Grisa and Sorbo derive a canonical Hamiltonian for Pauli-Fierz massive gravitons on a flat FRW background driven by a scalar field with arbitrary potential $V(\Phi)$. The analysis reveals two coupled scalar modes, with a generalized Higuchi bound $\nu^2>0$, where $\nu^2 = m^2 - 2H^2 - 2\dot{H}$, and identifies a stronger gradient bound $m^2 > (1 - w)H^2$ that ensures stability and subluminal propagation of the scalar graviton mode, whose velocity is $v_s = \sqrt{1 + \tfrac{4\dot{H}}{3\nu^2}}$ for $\dot{H}<0$. Tensor and vector sectors are shown to be well-behaved after canonical normalization, while the scalar sector carries Lorentz-violating dispersion due to the FRW background.
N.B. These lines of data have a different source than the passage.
(** A non-empty string without whitespace. *)
Definition is_word (w : str) : bool :=
  match w with
  | [] => false
  | _ :: _ => forallb (fun c => negb (isspace c)) w
  end.

(** The expansion of every entry whose key does not end with punctuation is
    one word. *)
Definition expansions_are_words : bool :=
  forallb (fun kv => ends_with_punctuation (fst kv) || is_word (snd kv))
    (map_to_list PLCleaner.ABBREVIATIONS).

(** The expansion of every entry whose key does not end with punctuation
    does not end with punctuation and is not itself a key. *)
Definition expansions_are_final : bool :=
  forallb (fun kv =>
    ends_with_punctuation (fst kv)
    || (str_eqb (rstrip_chars (utf8 ".,;:!?") (snd kv)) (snd kv)
        && match PLCleaner.ABBREVIATIONS !! snd kv with
           | None => true
           | Some _ => false
           end))
    (map_to_list PLCleaner.ABBREVIATIONS).

(** * Properties *)

(** Membership in a list that is given in full. *)
Ltac elem_of_list :=
  vm_compute; repeat first [apply list_elem_of_here | apply list_elem_of_further].

(** ** The scan of [str.replace] *)

#[local] Arguments replace : simpl never.
#[local] Arguments utf8 : simpl never.
#[local] Arguments PL_PHONEME_MAP : simpl never.

Lemma startswith_prefix (p s : str) :
  startswith p s = true <-> exists r, s = p ++ r.
Proof.
  revert s; induction p as [|a p IH]; intros s; simpl.
  - split; [intros _; by exists s | done].
  - destruct s as [|b s].
    + split; [done | intros [r Hr]; discriminate].
    + rewrite andb_true_iff, Z.eqb_eq, IH. split.
      * intros [-> [r ->]]. by exists r.
      * intros [r Hr]. injection Hr as -> ->. split; [done | by exists r].
Qed.

Lemma startswith_app (p r : str) : startswith p (p ++ r) = true.
Proof. apply startswith_prefix. by exists r. Qed.

Lemma startswith_refl (p : str) : startswith p p = true.
Proof. apply startswith_prefix. exists []. by rewrite app_nil_r. Qed.

Lemma replace_scan_skip (old new : str) (k : nat) (s : str) :
  replace_scan old new k s = replace_scan old new O (drop k s).
Proof.
  revert k; induction s as [|c s IH]; intros [|k]; simpl; done.
Qed.

(** The equations of [replace] for a non-empty pattern. *)
Lemma replace_nil (old new : str) : old <> [] -> replace old new [] = [].
Proof. by destruct old. Qed.

Lemma replace_hit (old new s : str) :
  old <> [] -> startswith old s = true ->
  replace old new s = new ++ replace old new (drop (length old) s).
Proof.
  intros Hold Hs. destruct old as [|a old]; [done|].
  destruct s as [|c s]; [done|].
  unfold replace. cbn [replace_scan]. rewrite Hs.
  rewrite replace_scan_skip. do 2 f_equal. simpl. by rewrite Nat.sub_0_r.
Qed.

Lemma replace_miss (old new : str) (c : Z) (s : str) :
  old <> [] -> startswith old (c :: s) = false ->
  replace old new (c :: s) = c :: replace old new s.
Proof.
  intros Hold Hs. destruct old as [|a old]; [done|].
  unfold replace. cbn [replace_scan]. by rewrite Hs.
Qed.

(** Induction along the scan. *)
Lemma replace_scan_ind (old : str) (P : str -> Prop) :
  old <> [] ->
  P [] ->
  (forall s, startswith old s = true -> P (drop (length old) s) -> P s) ->
  (forall c s, startswith old (c :: s) = false -> P s -> P (c :: s)) ->
  forall s, P s.
Proof.
  intros Hold Hnil Hhit Hmiss s.
  remember (length s) as n eqn:Hn.
  revert s Hn; induction n as [n IH] using lt_wf_ind; intros s ->.
  destruct s as [|c s]; [done|].
  destruct (startswith old (c :: s)) eqn:Hs.
  - apply Hhit; [done|].
    apply (IH (length (drop (length old) (c :: s)))); [|done].
    rewrite length_drop. destruct old; [done | simpl; lia].
  - apply Hmiss; [done|]. apply (IH (length s)); [simpl; lia | done].
Qed.

(** Deleting one character is a filter. *)
Lemma replace_delete_char (c : Z) (s : str) :
  replace [c] [] s = filter (fun x => x <> c) s.
Proof.
  induction s as [|x s IH]; [done|].
  destruct (startswith [c] (x :: s)) eqn:Hs.
  - rewrite replace_hit by done. simpl in Hs |- *.
    rewrite andb_true_r in Hs. apply Z.eqb_eq in Hs as ->.
    rewrite drop_0, IH. by rewrite filter_cons_False by (intros ?; done).
  - rewrite replace_miss by done. simpl in Hs.
    rewrite andb_true_r in Hs. apply Z.eqb_neq in Hs.
    rewrite filter_cons_True by (intros ->; done). by rewrite IH.
Qed.

(** Replacing a character by itself changes nothing. *)
Lemma replace_same_char (c : Z) (s : str) : replace [c] [c] s = s.
Proof.
  induction s as [|x s IH]; [done|].
  destruct (startswith [c] (x :: s)) eqn:Hs.
  - rewrite replace_hit by done. simpl in Hs |- *.
    rewrite andb_true_r in Hs. apply Z.eqb_eq in Hs as ->.
    by rewrite drop_0, IH.
  - rewrite replace_miss by done. by rewrite IH.
Qed.

(** A replacement that neither removes nor adds [c] keeps every [c]. *)
Lemma replace_keeps_char (c : Z) (old new s : str) :
  old <> [] -> c ∉ old -> c ∉ new ->
  filter (fun x => x = c) (replace old new s) = filter (fun x => x = c) s.
Proof.
  intros Hold Hco Hcn. revert s.
  apply (replace_scan_ind old);
    [done | by rewrite replace_nil | intros s Hs IH | intros x s Hs IH].
  - rewrite replace_hit by done.
    apply startswith_prefix in Hs as [r ->].
    rewrite drop_app_length in IH |- *.
    rewrite !filter_app, IH. f_equal.
    transitivity (@nil Z).
    + clear -Hcn. induction new as [|y new IHn]; [done|].
      rewrite filter_cons_False; [apply IHn|]; set_solver.
    + clear -Hco. induction old as [|y old IHn]; [done|].
      rewrite filter_cons_False; [apply IHn|]; set_solver.
  - rewrite replace_miss by done. rewrite !filter_cons, IH. done.
Qed.

(** No occurrence of [old] can start in [a] and run into [c :: rest] when
    [c] is not among the characters of [old] after the first. *)
Lemma replace_app_l (old new a rest : str) (c : Z) :
  old <> [] -> c ∉ tail old ->
  replace old new (a ++ c :: rest) = replace old new a ++ replace old new (c :: rest).
Proof.
  intros Hold Hc. revert a.
  apply (replace_scan_ind old);
    [done | by rewrite replace_nil | intros a Ha IH | intros x a Ha IH].
  - rewrite (replace_hit old new a) by done.
    apply startswith_prefix in Ha as [r ->].
    rewrite drop_app_length in IH |- *.
    rewrite <- !app_assoc. rewrite replace_hit by (done || apply startswith_app).
    by rewrite drop_app_length, IH.
  - rewrite (replace_miss old new x a) by done.
    rewrite <- app_comm_cons, replace_miss, IH; [done | done |].
    apply not_true_is_false. intros [r Hr]%startswith_prefix.
    rewrite app_comm_cons in Hr. symmetry in Hr.
    apply app_eq_inv in Hr as [(k & Hk & Hk')|(k & Hk & _)].
    + destruct k as [|z k].
      { rewrite app_nil_r in Hk. rewrite <- Hk in Ha.
        by rewrite startswith_refl in Ha. }
      injection Hk' as <- _. apply Hc. rewrite Hk. simpl. set_solver.
    + rewrite Hk, startswith_app in Ha. done.
Qed.

(** No occurrence of [old] can start in [l] and run into [b] when the last
    character of [l] is not among the characters of [old] before the last. *)
Lemma replace_app_r (old new l b : str) (c : Z) :
  old <> [] -> c ∉ removelast old -> l = [] \/ last l = Some c ->
  replace old new (l ++ b) = replace old new l ++ replace old new b.
Proof.
  intros Hold Hc. revert l.
  apply (replace_scan_ind old (fun l => l = [] \/ last l = Some c -> _));
    [done | by rewrite replace_nil | intros l Hl IH Hlast | intros x l Hl IH Hlast].
  - rewrite (replace_hit old new l) by done.
    apply startswith_prefix in Hl as [r ->].
    rewrite drop_app_length in IH |- *.
    rewrite <- !app_assoc. rewrite replace_hit by (done || apply startswith_app).
    rewrite drop_app_length, IH; [done|].
    destruct r as [|y r]; [by left | right].
    destruct Hlast as [Hnil|Hlast]; [by destruct old|].
    by rewrite last_app_cons in Hlast.
  - rewrite (replace_miss old new x l) by done.
    assert (Hx : last (x :: l) = Some c) by (by destruct Hlast).
    rewrite <- app_comm_cons, replace_miss, IH; [done | | done |].
    + destruct l as [|y l]; [by left | right]. by rewrite last_cons_cons in Hx.
    + apply not_true_is_false. intros [r Hr]%startswith_prefix.
      rewrite app_comm_cons in Hr. symmetry in Hr.
      apply app_eq_inv in Hr as [(k & Hk & _)|(k & Hk & _)].
      * destruct k as [|z k].
        { rewrite app_nil_r in Hk. rewrite <- Hk in Hl.
          by rewrite startswith_refl in Hl. }
        apply Hc. rewrite Hk, removelast_app by done.
        apply elem_of_app. left. by apply last_Some_elem_of.
      * rewrite Hk, startswith_app in Hl. done.
Qed.

Lemma mem_elem_of (c : Z) (s : str) : mem c s = false -> c ∉ s.
Proof.
  unfold mem. intros Hm Hin. apply not_true_iff_false in Hm. apply Hm.
  apply existsb_exists. exists c. split; [by apply list_elem_of_In | apply Z.eqb_refl].
Qed.

Lemma str_eqb_eq (a b : str) : str_eqb a b = true <-> a = b.
Proof.
  revert b; induction a as [|x a IH]; intros [|y b]; simpl; try done.
  rewrite andb_true_iff, Z.eqb_eq, IH. split; [by intros [-> ->] | by intros [= -> ->]].
Qed.

(** ** Texts that no rule can split *)

Lemma apply_rules_nil (rules : list (str * str)) :
  Forall (fun kv => fst kv <> []) rules -> apply_rules rules [] = [].
Proof.
  induction 1 as [|[old new] rules Hold _ IH]; [done|].
  simpl in *. by rewrite replace_nil.
Qed.

Lemma apply_rules_isolated (rules : list (str * str)) (x : str) :
  isolated rules x = true ->
  forall a b,
    apply_rules rules (a ++ x ++ b)
    = apply_rules rules a ++ apply_rules rules x ++ apply_rules rules b.
Proof.
  revert x; induction rules as [|[old new] rules IH]; intros x Hx a b; [done|].
  simpl in Hx. destruct old as [|o old]; [done|].
  destruct x as [|c x]; [done|].
  destruct (last (c :: x)) as [d|] eqn:Hlast; [|done].
  apply andb_true_iff in Hx as [[Hc Hd]%andb_true_iff Hx].
  apply negb_true_iff, mem_elem_of in Hc, Hd.
  cbn [apply_rules fold_left fst snd].
  change (fold_left _ rules ?s) with (apply_rules rules s).
  rewrite <- app_comm_cons, replace_app_l by done.
  rewrite app_comm_cons, (replace_app_r _ _ _ _ d) by (done || by right).
  by apply IH.
Qed.

(** ** Stripping *)

Lemma lstrip_app_cons (a r : str) (c : Z) :
  isspace c = false -> lstrip (a ++ c :: r) = lstrip a ++ c :: r.
Proof.
  intros Hc. induction a as [|x a IH]; simpl; [by rewrite Hc|].
  destruct (isspace x); [apply IH | done].
Qed.

Lemma rstrip_by_app_cons (p : Z -> bool) (l b : str) (d : Z) :
  p d = false -> rstrip_by p (l ++ d :: b) = l ++ d :: rstrip_by p b.
Proof.
  intros Hd. induction l as [|x l IH]; simpl.
  - destruct (rstrip_by p b); [by rewrite Hd | done].
  - rewrite IH. by destruct l.
Qed.

Lemma rstrip_by_blank (p : Z -> bool) (s : str) :
  forallb p s = true -> rstrip_by p s = [].
Proof.
  induction s as [|c s IH]; [done|]. simpl.
  intros [Hc Hs]%andb_true_iff. by rewrite IH, Hc.
Qed.

Lemma lstrip_blank (s : str) : forallb isspace s = true -> lstrip s = [].
Proof.
  induction s as [|c s IH]; [done|]. simpl.
  intros [Hc Hs]%andb_true_iff. rewrite Hc. by apply IH.
Qed.

Lemma strip_blank (s : str) : forallb isspace s = true -> strip s = [].
Proof. intros Hs. unfold strip. by rewrite lstrip_blank. Qed.

(** A text with a non-blank character at each end keeps it when the
    surrounding string is stripped. *)
Lemma strip_around (a x b : str) (c d : Z) :
  head x = Some c -> last x = Some d ->
  isspace c = false -> isspace d = false ->
  strip (a ++ x ++ b) = lstrip a ++ x ++ rstrip b.
Proof.
  intros Hc Hd Hsc Hsd. unfold strip, rstrip.
  destruct x as [|c' x]; [done|]. injection Hc as ->.
  rewrite <- app_comm_cons, lstrip_app_cons by done.
  destruct (last_Some (c :: x) d) as [[l Hl] _]; [done|].
  rewrite app_comm_cons, Hl, <- !app_assoc. simpl.
  rewrite (app_assoc (lstrip a)), rstrip_by_app_cons by done.
  by rewrite <- app_assoc.
Qed.

Lemma lstrip_keeps_char (c : Z) (s : str) :
  isspace c = false ->
  filter (fun x => x = c) (lstrip s) = filter (fun x => x = c) s.
Proof.
  intros Hc. induction s as [|x s IH]; [done|]. simpl.
  destruct (isspace x) eqn:Hx; [|done].
  rewrite filter_cons_False; [done | by intros ->; rewrite Hc in Hx].
Qed.

Lemma rstrip_by_keeps_char (p : Z -> bool) (c : Z) (s : str) :
  p c = false ->
  filter (fun x => x = c) (rstrip_by p s) = filter (fun x => x = c) s.
Proof.
  intros Hc. induction s as [|x s IH]; [done|]. simpl.
  destruct (rstrip_by p s) as [|y r].
  - destruct (p x) eqn:Hx.
    + rewrite filter_cons_False; [done | by intros ->; rewrite Hc in Hx].
    + by rewrite !filter_cons, <- IH.
  - by rewrite !filter_cons, <- IH.
Qed.

Lemma strip_keeps_char (c : Z) (s : str) :
  isspace c = false ->
  filter (fun x => x = c) (strip s) = filter (fun x => x = c) s.
Proof.
  intros Hc. unfold strip, rstrip.
  by rewrite rstrip_by_keeps_char, lstrip_keeps_char.
Qed.

(** ** The handling of syllabic consonants *)

Lemma sub_syllabic_no_mark (ps : str) :
  809 ∉ ps -> PLG2P.sub_syllabic ps = ps.
Proof.
  induction ps as [|c ps IH]; [done|]. intros Hps.
  destruct ps as [|m rest]; [done|].
  apply not_elem_of_cons in Hps as [_ Hps].
  pose proof Hps as [Hm%not_eq_sym%Z.eqb_neq _]%not_elem_of_cons.
  cbn [PLG2P.sub_syllabic]. rewrite Hm, andb_false_r.
  f_equal. by apply IH.
Qed.

Section Postprocess.

Context `{PyRuntime}.
Variable self : PLG2P.t.

Lemma syllabic_v2 (ps : str) :
  PLG2P.version self = utf8 "2.0" ->
  PLG2P.syllabic self ps
  = filter (fun x => x <> 810) (filter (fun x => x <> 809) ps).
Proof.
  intros Hv. unfold PLG2P.syllabic. rewrite decide_True by done.
  unfold chr. rewrite !replace_delete_char.
  apply sub_syllabic_no_mark.
  intros [_ [Hn _]%list_elem_of_filter]%list_elem_of_filter. done.
Qed.

Lemma syllabic_other (ps : str) :
  PLG2P.version self <> utf8 "2.0" ->
  PLG2P.syllabic self ps = filter (fun x => x <> 45) ps.
Proof.
  intros Hv. unfold PLG2P.syllabic. rewrite decide_False by done.
  apply replace_delete_char.
Qed.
The work provides a framework for constraining the PF graviton mass in cosmology and discusses implications for infrared modifications of gravity, vDVZ, and strong coupling within an effective field theory context.

Abstract

We derive the Hamiltonian describing Pauli-Fierz massive gravitons on a flat Friedmann-Robertson-Walker (FRW) cosmology in a particular, non-generic effective field theory. The cosmological evolution is driven by a scalar field Phi with an arbitrary potential V(Phi). The model contains two coupled scalar modes, corresponding to the fluctuations of Phi and to the propagating scalar component of the Pauli-Fierz graviton. In order to preserve the full gauge invariance of the massless version of the theory, both modes have to be taken into account. We canonically normalize the Hamiltonian and generalize the Higuchi bound to FRW backgrounds. We discuss how this bound can set limits on the value of the Pauli-Fierz mass parameter. We also observe that on a generic FRW background the speed of propagation of the scalar mode of the graviton is always smaller than the speed of light.